An acronym, SBOM stands for a software bill of materials (plural: SBOMs or software bills of materials). An SBOM is like an electronic packaging slip or receipt, it is a formal record that contains the details and supply chain relationships (such as dependencies) of the components used in building given software.


Sigstore

A suite of tools to sign, verify, and monitor software artifacts. Within the umbrella of Sigstore are Cosign for artifact signing and verification, the certificate authority Fulcio, and the transparency log Rekor. All of this tooling can be used independently of each other.


SLSA

Standing for Supply chain Levels for Software Artifacts, SLSA (pronounced “salsa”) is a security framework that offers a check-list of standards and controls in order to prevent tampering, improve integrity, and secure packages and infrastructure. SLSA has a build track with three levels of increasing security.


SSDF

A project of the United States Department of Commerce’s National Institute of Standards and Technology (NIST), the Secure Software Development Framework (SSDF) is a set of guidelines and recommendations to establish a secure software development practice.


Tekton

Tekton provides a cloud-native solution for building CI/CD systems with a focus on software supply chain security through offering artifact signatures and attestations through Tekton Chains.


TUF

The Update Framework, known as TUF, offers a framework for securing software update systems.
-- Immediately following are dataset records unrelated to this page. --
Lemma get_elements_values_witness :
  ∃ lo0 lo1 lo2 up0 up1 up2,
    Admissible._extract_results F64.zero "School" Sample.rslts_grid "lower"
    = Ok lo0
    ∧ Admissible._extract_results Admissible.f_0_01 "School"
        Sample.rslts_grid "lower" = Ok lo1
    ∧ Admissible._extract_results Admissible.f_0_02 "School"
        Sample.rslts_grid "lower" = Ok lo2
    ∧ Admissible._extract_results F64.zero "School" Sample.rslts_grid
        "upper" = Ok up0
    ∧ Admissible._extract_results Admissible.f_0_01 "School"
        Sample.rslts_grid "upper" = Ok up1
    ∧ Admissible._extract_results Admissible.f_0_02 "School"
        Sample.rslts_grid "upper" = Ok up2
    ∧ [F64.div (F64.of_Z 3) (F64.of_Z 1000);
       F64.div (F64.of_Z 2) (F64.of_Z 1000);
       F64.div (F64.of_Z 1) (F64.of_Z 1000)]
      = [F64.div lo0 (F64.of_Z 1000); F64.div lo1 (F64.of_Z 1000);
         F64.div lo2 (F64.of_Z 1000)]
    ∧ [F64.div (F64.of_Z 3) (F64.of_Z 1000);
       F64.div (F64.of_Z 4) (F64.of_Z 1000);
       F64.div (F64.of_Z 5) (F64.of_Z 1000)]
      = [F64.div up0 (F64.of_Z 1000); F64.div up1 (F64.of_Z 1000);
         F64.div up2 (F64.of_Z 1000)]
    ∧ [F64.zero;
       F64.sub (F64.div (F64.of_Z 4) (F64.of_Z 1000))
         (F64.div (F64.of_Z 2) (F64.of_Z 1000));
       F64.sub (F64.div (F64.of_Z 5) (F64.of_Z 1000))
         (F64.div (F64.of_Z 1) (F64.of_Z 1000))]
      = [F64.sub (F64.div up0 (F64.of_Z 1000)) (F64.div lo0 (F64.of_Z 1000));
         F64.sub (F64.div up1 (F64.of_Z 1000)) (F64.div lo1 (F64.of_Z 1000));
         F64.sub (F64.div up2 (F64.of_Z 1000))
           (F64.div lo2 (F64.of_Z 1000))].
Proof.
  apply (get_elements_values "School" Sample.rslts_grid).
  vm_compute. reflexivity.
Defined.

Lemma get_elements_unknown_choice_witness :
  Admissible.get_elements "Farm" Sample.rslts_grid = Raise AssertionError.
Proof.
  apply (get_elements_unknown_choice "Farm" Sample.rslts_grid).
  apply (bool_decide_eq_false_1 ("Farm" ∈ Admissible.CHOICE_LIST)).
  reflexivity.
Defined.

Lemma store_rslts_level_zero_line_witness :
  ∃ e lower upper,
    Admissible.dict_get Sample.rslt F64.zero = Ok e
    ∧ py_getitem e 2 = Ok [lower; upper]
    ∧ "  School                 3.00000        3.00000        3.00000" +:+ nl
      = "  " +:+ ljust 15 "School" +:+ rjust 15 (format_f 5 lower) +:+
        rjust 15 (format_f 5 lower) +:+ rjust 15 (format_f 5 upper) +:+ nl.
Proof.
  apply (store_rslts_level_zero_line Sample.rslt 0 F64.zero 2 "School");
    vm_compute; reflexivity.
Defined.
Lemma wave_points_enough_total
  (total_width wave_width bottom_width top_width height : R) :
  0 < wave_width -> wave_width <= total_width ->
  (wave_width - bottom_width) / 2 - (bottom_width - top_width) / 2 <> 0
  \/ pymod total_width wave_width = 0
  \/ pymod total_width wave_width = top_width ->
  exists p q rest,
    wave_points total_width wave_width bottom_width top_width height
    = Ok (p :: q :: rest)
    /\ p = create_point (- top_width / 2) height.
Proof.
  intros Hw Hle Hslope. unfold wave_points.
  destruct (Req_dec_T wave_width 0) as [H0|_]; [lra|].
  pose proof (floordiv_ge_1 total_width wave_width Hw Hle) as Hn.
  destruct (Z.to_nat (floordiv total_width wave_width)) as [|n] eqn:En; [lia|].
  set (st := wave_loop _ _ _ _ _ _ _ _).
  destruct (wave_remainder_total top_width height _ _
              (pymod total_width wave_width) (floordiv total_width wave_width)
              st Hslope) as [points [Hret Hlen]].
  rewrite Hret.
  pose proof (wave_loop_length bottom_width top_width height
                ((wave_width - bottom_width) / 2) ((bottom_width - top_width) / 2)
                (S n) 0 (- top_width / 2, [])) as Hloop.
  pose proof (wave_loop_first bottom_width top_width height
                ((wave_width - bottom_width) / 2) ((bottom_width - top_width) / 2)
                n (- top_width / 2)) as Hfirst.
  fold st in Hloop, Hfirst. cbn [snd List.length] in Hloop.
  assert (Hhd : hd_error points = Some (create_point (- top_width / 2) height)).
  { revert Hret. unfold wave_remainder. destruct st as [current_x pts].
    cbn [snd] in *. destruct pts as [|a pts]; [discriminate Hfirst|].
    destruct (_ && _); [|intros [= <-]; exact Hfirst].
    destruct (Rge_dec _ _); destruct (Rgt_dec _ _);
      try destruct (Req_dec_T _ _); intros [= <-]; exact Hfirst. }
  assert (Hfour : (4 <= List.length points)%nat) by lia.
  destruct points as [|p [|q rest]]; cbn [List.length] in Hfour; [lia | lia |].
  exists p, q, rest. split; [reflexivity|].
  cbn in Hhd. injection Hhd as ->. reflexivity.
Qed.

Lemma wave_points_enough (total_width wave_width bottom_width top_width height : R) :
  0 < wave_width -> wave_width <= total_width ->
  (wave_width - bottom_width) / 2 - (bottom_width - top_width) / 2 <> 0 ->
  exists p q rest,
    wave_points total_width wave_width bottom_width top_width height
    = Ok (p :: q :: rest)
    /\ p = create_point (- top_width / 2) height.
Proof.
  intros Hw Hle Hslope. apply wave_points_enough_total; auto.
Qed.





(** Outside the conditions above the partial slope is divided by zero:
    a vertical slope, with a remainder that is neither 0 nor the top
    width. *)
Lemma create_wave_profile_vertical_slope_raises
  (total_width wave_width bottom_width top_width height : R) (nm : option string) :
  0 < wave_width -> wave_width <= total_width ->
  (wave_width - bottom_width) / 2 = (bottom_width - top_width) / 2 ->
  pymod total_width wave_width <> 0 ->
  pymod total_width wave_width <> top_width ->
  create_wave_profile total_width wave_width bottom_width top_width height nm
  = Raise ZeroDivisionError.
Proof.
  intros Hw Hle Hslope Hrem0 Hremtop.
  assert (Hrem : 0 < pymod total_width wave_width).
  { assert (Hge : 0 <= pymod total_width wave_width).
    { unfold pymod. destruct (base_Int_part (total_width / wave_width)) as [Hfl _].
      assert (Hinv : 0 < / wave_width) by (apply Rinv_0_lt_compat; exact Hw).
      assert (Hone : wave_width * / wave_width = 1) by (field; lra).
      unfold Rdiv in Hfl. nra. }
    lra. }
  pose proof (floordiv_ge_1 total_width wave_width Hw Hle) as Hn.
  unfold create_wave_profile, wave_points.
  destruct (Req_dec_T wave_width 0) as [H0|_]; [lra|].
  destruct (wave_loop _ _ _ _ _ _ _ _) as [current_x points].
  unfold wave_remainder.
  destruct (Rgt_dec (pymod total_width wave_width) 0) as [_|H]; [|lra].
  replace (0 <? floordiv total_width wave_width)%Z with true
    by (symmetry; apply Z.ltb_lt; lia).
  cbn [andb].
  destruct (Rge_dec (pymod total_width wave_width) top_width) as [Hge|Hlt].
  - destruct (Rgt_dec (pymod total_width wave_width - top_width) 0) as [_|H]; [|lra].
    destruct (Req_dec_T _ 0) as [_|H]; [reflexivity | lra].
  - destruct (Rgt_dec (pymod total_width wave_width) 0) as [_|H]; [|lra].
    destruct (Req_dec_T _ 0) as [_|H]; [reflexivity | lra].
Qed.
(** ** An empty reward sequence *)

Lemma broadcast_rev_0_1 (a : list nat) :
  broadcast_rev (a ++ [0]) (a ++ [1]) = Some (a ++ [0]).
Proof.
  induction a as [|x a IH]; simpl; [reflexivity|].
  rewrite Nat.eqb_refl, IH. reflexivity.
Qed.

Lemma binop_empty_rows (f : R -> R -> R) (x y : tensor) (s : list nat) :
  shape x = 0 :: s -> shape y = 1 :: s ->
  binop f x y = Ok (Tensor (0 :: s) []).
Proof.
  intros Hx Hy. unfold binop, broadcast_shapes, expand_to. rewrite Hx, Hy.
  rewrite !reverse_cons, broadcast_rev_0_1. cbn [fmap option_fmap option_map].
  rewrite reverse_app, reverse_involutive. cbn [reverse rev_append app].
  rewrite pad_shape_same. reflexivity.
Qed.

Lemma lambda_return_empty (imged_reward value_pred bootstrap : tensor)
    (discount lambda_ : R) (s : list nat) :
  shape imged_reward = 0 :: s -> shape value_pred = 0 :: s -> shape bootstrap = s ->
  wf imged_reward -> wf value_pred -> wf bootstrap ->
  lambda_return_outputs imged_reward value_pred bootstrap discount lambda_ = Ok []
  /\ lambda_return imged_reward value_pred bootstrap discount lambda_
     = Raise RuntimeError.
Proof.
  intros Hr Hv Hb Wr Wv Wb.
  assert (Hout : lambda_return_outputs imged_reward value_pred bootstrap
                   discount lambda_ = Ok []).
  { unfold lambda_return_outputs, slice_from1. rewrite Hv. cbn [mbind result_bind pred].
    assert (Hdv : data value_pred = []).
    { unfold wf in Wv. rewrite Hv, numel_cons in Wv. by destruct (data value_pred). }
    assert (Hdr : data imged_reward = []).
    { unfold wf in Wr. rewrite Hr, numel_cons in Wr. by destruct (data imged_reward). }
    rewrite (cat0_rows _ _ 0 1 s); cbn [shape data unsqueeze0]; try congruence.
    2: { unfold wf. cbn [shape data]. by rewrite Hdv, drop_nil. }
    2: { unfold wf, unsqueeze0 in *. simpl. rewrite numel_cons, Wb. lia. }
    cbn [mbind result_bind]. unfold mul.
    rewrite (binop_empty_rows _ _ _ s) by (exact Hr || reflexivity).
    cbn [mbind result_bind]. unfold add.
    rewrite binop_same_shape; [| by rewrite Hr | exact Wr | reflexivity].
    cbn [mbind result_bind len shape]. rewrite Hr. reflexivity. }
  split; [exact Hout|]. unfold lambda_return. rewrite Hout. reflexivity.
Qed.
(** The run of the pipeline on [ep] reached the publication step and
    [create_episode_page] returned [url]: every stage before it returned
    as well. *)
Definition publication_returned (w : World) (ep : Episode)
    (config : Config.Config) (s : Store) (url : str) : Prop :=
  ∃ raw_path fs1 audio_paths fs2 transcript insights calls,
    Audio.download_audio (audio_services w) (audio_url ep)
      (Config.temp_dir config) (number ep) (fs s) = (Ok raw_path, fs1) ∧
    Audio.split_audio_if_needed (audio_services w) raw_path fs1
      = (Ok audio_paths, fs2) ∧
    Transcriber.transcribe (whisper w) audio_paths fs2 = Ok transcript ∧
    Extractor.extract_insights (claude w) transcript (title ep) (description ep)
      = Ok insights ∧
    NotionWriter.create_episode_page (strip_episode_prefix w) (now w) (notion w)
      ep insights (Config.notion_database_id config) = (Ok url, calls).

(** [_process_episode]: the exception of the [try] block is logged and
    swallowed; the [finally] clause cleans up when [audio_paths] is not
    empty. *)
Definition _process_episode (w : World) (config : Config.Config) (s : Store)
    (ep : Episode) : Store :=
  let '(audio_paths, _, s') := try_block w ep config s in
  match audio_paths with
  | [] => s'
  | _ => {| fs := Audio.cleanup_audio audio_paths (fs s');
            ledger_files := ledger_files s'; state := state s';
            notion_calls := notion_calls s' |}
  end.

(** Lines 41 to 52 of [main]: the targets, or [None] where the code
    leaves through [sys.exit(1)]. *)
Definition select_targets (a : Args) (st : State.StateManager)
    (episodes : list Episode) : option (list Episode) :=
  match episode a with
  | Some n =>
      let targets := List.filter (λ ep, number ep =? n) episodes in
      match targets with
      | [] => None
      | _ => Some targets
      end
  | None =>
      let targets :=
        List.filter (λ ep, negb (State.is_processed st (number ep))) episodes in
      let targets :=
        match from_episode a with
        | Some f => List.filter (λ ep, f <=? number ep) targets
        | None => targets
        end in
      let targets :=
        match limit a with
        | Some n => slice targets None (Some n)
        | None => targets
        end in
      Some targets
  end.

(** The selection policy of batch mode in the words of the
    specification: an episode is eligible when the ledger does not mark it
    processed and its number is not below the floor, if one is given; the
    eligible episodes are kept in feed order and cut to the first [limit],
    if one is given. *)
Definition eligible (a : Args) (st : State.StateManager) (ep : Episode) : bool :=
  negb (State.is_processed st (number ep))
  && match from_episode a with
     | Some f => f <=? number ep
     | None => true
     end.


(** How a run ends: the exit code of the process, the files and the
    ledger file it leaves, the calls made to the publication service, the
    targets it listed and the episodes it handed to [_process_episode]. *)
Record Outcome := {
  exit_code : Z;
  final_fs : Audio.fsys;
  final_ledger : State.disk;
  calls : list NotionWriter.call;
  selected : list Episode;
  processed : list Episode
}.

(** A run that ends before any episode is processed. *)
Definition stopped (code : Z) (targets : list Episode) (files : Audio.fsys)
    (d : State.disk) : Outcome :=
  {| exit_code := code; final_fs := files; final_ledger := d; calls := [];
     selected := targets; processed := [] |}.

(** Lines 54 to 70 of [main]: nothing to do, a dry run, or the loop over
    the targets. *)
Definition process_targets (w : World) (a : Args) (config : Config.Config)
    (targets : list Episode) (s0 : Store) : Outcome :=
  match targets with
  | [] => stopped 0 [] (fs s0) (ledger_files s0)
  | _ =>
      if dry_run a then stopped 0 targets (fs s0) (ledger_files s0)
      else
        let s := foldl (_process_episode w config) s0 targets in
        {| exit_code := 0; final_fs := fs s; final_ledger := ledger_files s;
           calls := notion_calls s; selected := targets; processed := targets |}
  end.

(** [main] from line 34 on, with the configuration loaded. *)
Definition run (w : World) (a : Args) (config : Config.Config)
    (files : Audio.fsys) (d : State.disk) : Outcome :=
  let st := State.init State.STATE_FILE d in
  let s0 := {| fs := files; ledger_files := d; state := st; notion_calls := [] |} in
  let episodes :=
    Feed.parse_feed (now w) (feedparser_parse w (Config.rss_feed_url config)) in
  match episodes with
  | [] => stopped 0 [] files d
  | _ =>
      match select_targets a st episodes with
      | None => stopped 1 [] files d
      | Some targets => process_targets w a config targets s0
      end
  end.

(** [main] from the result of the [load_config] call on: a [ValueError]
    is reported and the process exits with 1; any other exception is not
    caught and ends the process with a traceback, exit code 1. *)
Definition main_from (loaded : result Config.Config) (w : World) (a : Args)
    (files : Audio.fsys) (d : State.disk) : Outcome :=
  match loaded with
  | Raise ValueError => stopped 1 [] files d
  | Raise _ => stopped 1 [] files d
  | Ok config => run w a config files d
  end.

(** [main]: the call of line 29 passes both overrides by keyword. *)
Definition main (w : World) (a : Args) (files : Audio.fsys) (d : State.disk)
    : Outcome :=
  main_from
    (Config.load_config (env w)
       [("feed_url_override", feed_url a);
        ("database_id_override", database_id a)]%string)
    w a files d.

End Main.

(* ===================================================================== *)
(** * Concrete inputs                                                      *)
(* ===================================================================== *)

Module Demo.
Import Models.

(** ** Audio *)

Definition codec : Audio.Codec :=
  {| Audio.can_decode := λ _, true; Audio.export_size := λ seg, Some 1000 |}.

Definition path : Audio.Path :=
  {| Audio.parent := lit "/tmp/podscriber"; Audio.name := lit "episode_1.mp3" |}.

(** A recording of three milliseconds in 30 MB, and a small file. *)
Definition big : Audio.file :=
  {| Audio.st_size := 30000000; Audio.frames := [11; 12; 13] |}.
Definition small : Audio.file :=
  {| Audio.st_size := 1000; Audio.frames := [11; 12; 13] |}.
Attacks and vulnerabilities

Codecov Hack

An example of a software supply chain attack that took place in early 2021. The code coverage tool Codecov experienced a sophisticated attack in which their Bash uploader script was modified by a malicious actor. The affected script allowed the attacker to extract customer credentials passing through Codecov’s continuous integration (CI) platform, exposing services accessible with these credentials to further exploitation.


Log4Shell

An internet vulnerability involving a nearly ubiquitous piece of software, Log4j. The vulnerability received attention in December 2021 and much work was done to mitigate the vulnerability, which can be exploited by a remote code execution attack.


SolarWinds Hack

The commonly used term to refer to the software supply chain breach that involved the SolarWinds Orion system, which occurred in 2020. Hackers gained access to networks, systems, and data of thousands of SolarWinds customers, and compromised the systems of over 30,000 organizations who relied on Orion software. This was one of the largest software supply chain attacks of its kind recorded to date.


Typosquatting

Typosquatting is a cyber attack that is done by adversaries who try to pass a string (such as a URL) that they own as something that is official. For example, instead of the official chainguard.dev an adversary may register chain-guard.dev, cha1nguard.dev, or chainguar.dev in order to pretend to be the official site.